United States District Court, N.D. New York

June 19, 2017

MARC S. EHRLICH, Trustee for Hoffmans Trade Group LLC, Appellant,
MCLANE GLOBAL, et al., Appellees.


          Lawrence E. Kahn U.S. District Judge.


         Appellant Marc S. Ehrlich, acting as trustee for Hoffmans Trade Group LLC (“HTG”), appeals a decision by U.S. Bankruptcy Judge Robert E. Littlefield, Jr., granting summary judgment for Appellees McLane Global, Jordan Laccetti, and Michael Coakley (“M. Coakley”) and dismissing the Adversary Complaint. Dkt. Nos. 1 (“Notice of Appeal”), 5-8 (“Bankruptcy Judgment”), 6-1 (“Bankruptcy Order”), 4 (“Designation of Record on Appeal”), 8 (“Memorandum”). Appellees filed a Response, Dkt. No. 12 (“Response”), and the Trustee submitted a Reply, Dkt. No. 14 (“Reply”). For the reasons that follow, the Bankruptcy Order is affirmed.

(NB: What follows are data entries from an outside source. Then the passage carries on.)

(* ===== verification/Budget.v ===== *)
(** The storage admission of [crates/catcoms-app/src/store/epoch_budget.rs]: the
    accounting of one server's managed files, its pools and their ceilings, the
    reservation a write holds while it touches the disk, and the reconciliation
    that follows an uncertain one.

    A reservation borrows the budget exclusively, so nothing else happens to the
    budget between [reserve] and what becomes of the guard: it is committed,
    cancelled before any write, or dropped or leaked. Identifiers are byte
    strings; counters are [u64].

    The disk is kept apart from the budget ([World]): the managed files and the
    temporary files failed writes left behind. What a process does to it under a
    guard, and what an inventory of it must list, is [world_step]. *)

From S2P Require Import Prelude OrdMap.
From stdpp Require Import base list relations.
From Stdlib Require Import Init.Byte.
Local Open Scope N_scope.

(** * Data *)

Definition MAX_STORAGE_BYTES : N := 2 * 1024 * 1024 * 1024.
Definition SETTLEMENT_RESERVE_BYTES : N := 48 * 1024 * 1024.
Definition PROTOCOL_ALLOWANCE_BYTES : N := 16 * 1024 * 1024.
Definition CONTENT_ALLOWANCE_BYTES : N := MAX_STORAGE_BYTES - SETTLEMENT_RESERVE_BYTES - PROTOCOL_ALLOWANCE_BYTES.
Definition MAX_ACCOUNTED_RECORDS : N := 65536.

Inductive BudgetError : Type :=
| WrongScope | NeedsReconcile | LimitReached | RecordLimit | InventoryMismatch | SettlementBusy.

Record StorageScope := mkStorageScope { sp_server : N; sp_group : bytes }.

#[global] Instance StorageScope_eq_dec : EqDecision StorageScope.
Proof. solve_decision. Defined.

Definition StorageScope_new (server : N) (group : bytes) : result BudgetError StorageScope :=
  if (len group =? 0) || (256 <? len group) then Err WrongScope else Ok (mkStorageScope server group).

Record Footprint := mkFootprint { fp_content : N; fp_protocol : N; fp_settlement : N }.

#[global] Instance Footprint_eq_dec : EqDecision Footprint.
Proof. solve_decision. Defined.

Definition no_footprint : Footprint := mkFootprint 0 0 0.

Definition fp_total (f : Footprint) : result BudgetError N :=
  ok_or (v ← checked_add u64_max (fp_content f) (fp_protocol f); checked_add u64_max v (fp_settlement f)) LimitReached.

Definition fp_plus (a b : Footprint) : result BudgetError Footprint :=
  content ← ok_or (checked_add u64_max (fp_content a) (fp_content b)) LimitReached;
  protocol ← ok_or (checked_add u64_max (fp_protocol a) (fp_protocol b)) LimitReached;
  settlement ← ok_or (checked_add u64_max (fp_settlement a) (fp_settlement b)) LimitReached;
  Ok (mkFootprint content protocol settlement).

(** [-] on [u64], with its wrap-around; the budget's invariant keeps it from happening. *)
Definition wrapping_sub (a b : N) : N := (a + (u64_max + 1) - b) mod (u64_max + 1).

Definition fp_minus (a b : Footprint) : Footprint :=
  mkFootprint (wrapping_sub (fp_content a) (fp_content b)) (wrapping_sub (fp_protocol a) (fp_protocol b))
    (wrapping_sub (fp_settlement a) (fp_settlement b)).

Definition fp_check (f : Footprint) : result BudgetError unit :=
  if (CONTENT_ALLOWANCE_BYTES <? fp_content f) || (PROTOCOL_ALLOWANCE_BYTES <? fp_protocol f)
     || (SETTLEMENT_RESERVE_BYTES <? fp_settlement f)
  then Err LimitReached
  else
    t ← fp_total f;
    refuse_if (MAX_STORAGE_BYTES <? t) LimitReached.

Record StorageRecord := mkStorageRecord { rec_id : bytes; rec_document : bytes; rec_footprint : Footprint }.

#[global] Instance StorageRecord_eq_dec : EqDecision StorageRecord.
Proof. solve_decision. Defined.

Inductive WritePurpose : Type := Ordinary | Settlement.

Record Replacement := mkReplacement { rpl_record : StorageRecord; rpl_scratch : N; rpl_purpose : WritePurpose }.

Record EpochStorageBudget := mkBudget {
  bg_scope : StorageScope;
  bg_records : bmap bytes StorageRecord;
  bg_usage : Footprint;
  bg_pinned : option bytes;
  bg_ready : bool
}.

Record StorageReservation := mkReservation { rsv_record : StorageRecord; rsv_final_usage : Footprint }.

(** * Operations *)

Definition set_ready (ready : bool) (b : EpochStorageBudget) : EpochStorageBudget :=
  mkBudget (bg_scope b) (bg_records b) (bg_usage b) (bg_pinned b) ready.
Lemma unpadded_blob_opens_witness :
  open_file (encode_blob toy_old_blob) (mkFileRef (Cid_of toy_plain) (Cid_of (encode_blob toy_old_blob)) toy_old_key (len toy_plain) toy_mime) toy_file_key = Ok toy_plain
  \/ exists body, unpad toy_plain CHUNK_PAD_FLOOR CHUNK_PAD_CEILING = Ok body /\ address_collision body toy_plain.
Proof. apply (unpadded_blob_opens (replicate 32 x09) toy_old_key); vm_compute; reflexivity. Defined.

         HTG is a New York limited liability company whose sole member and owner is Gael Coakley (“G. Coakley”), M. Coakley's father and a resident of Latham, New York. Dkt. No. 4-9, at 10-21 (“Trustee's Statement of Material Facts”)[1] ¶¶ 2-3; Dkt. No. 4-6, at 56-66 (“Appellees' Statement of Material Facts”) ¶¶ 3-4. McLane is a Texas corporation headquartered in Houston. Trustee's SMF ¶ 4; Appellees' SMF ¶ 5. Laccetti and M. Coakley previously worked for HTG, Trustee's SMF ¶¶ 28, 32; Appellees' SMF ¶¶ 27, 40, and began working for McLane in May 2013, Trustee's SMF ¶ 46; Dkt. No. 4-12 (“Appellees' Response Statement of Material Facts”) ¶ 46. HTG entered bankruptcy on June 28, 2013, and Ehrlich was appointed Chapter 7 Trustee on August 2, 2013. Trustee's SMF ¶ 1; Appellees' SMF ¶¶ 1-2.

         HTG was primarily engaged in the business of selling non-perishable food products to food banks throughout the United States. Trustee's SMF ¶ 15; Appellees' SMF ¶ 12. The company was a “food broker, ” meaning it purchased canned food from suppliers which it then resold to food banks. Trustee's SMF ¶ 17; Appellees' SMF ¶ 14. HTG maintained customer information in electronic and physical files in its Latham office. Trustee's SMF ¶¶ 20-21; Appellees' SMF ¶¶ 20-21. HTG's customer information included contact information for food bank clients, as well as order history and preferences, pricing information, annual consumption data, and rates paid by customers. Trustee's SMF ¶ 36; Appellees' Response SMF ¶ 36; Bankr. Order at 8-9.[2] In general, food banks' purchasing habits are unpredictable because their need for particular types of food items changes frequently. Appellees' SMF ¶ 26.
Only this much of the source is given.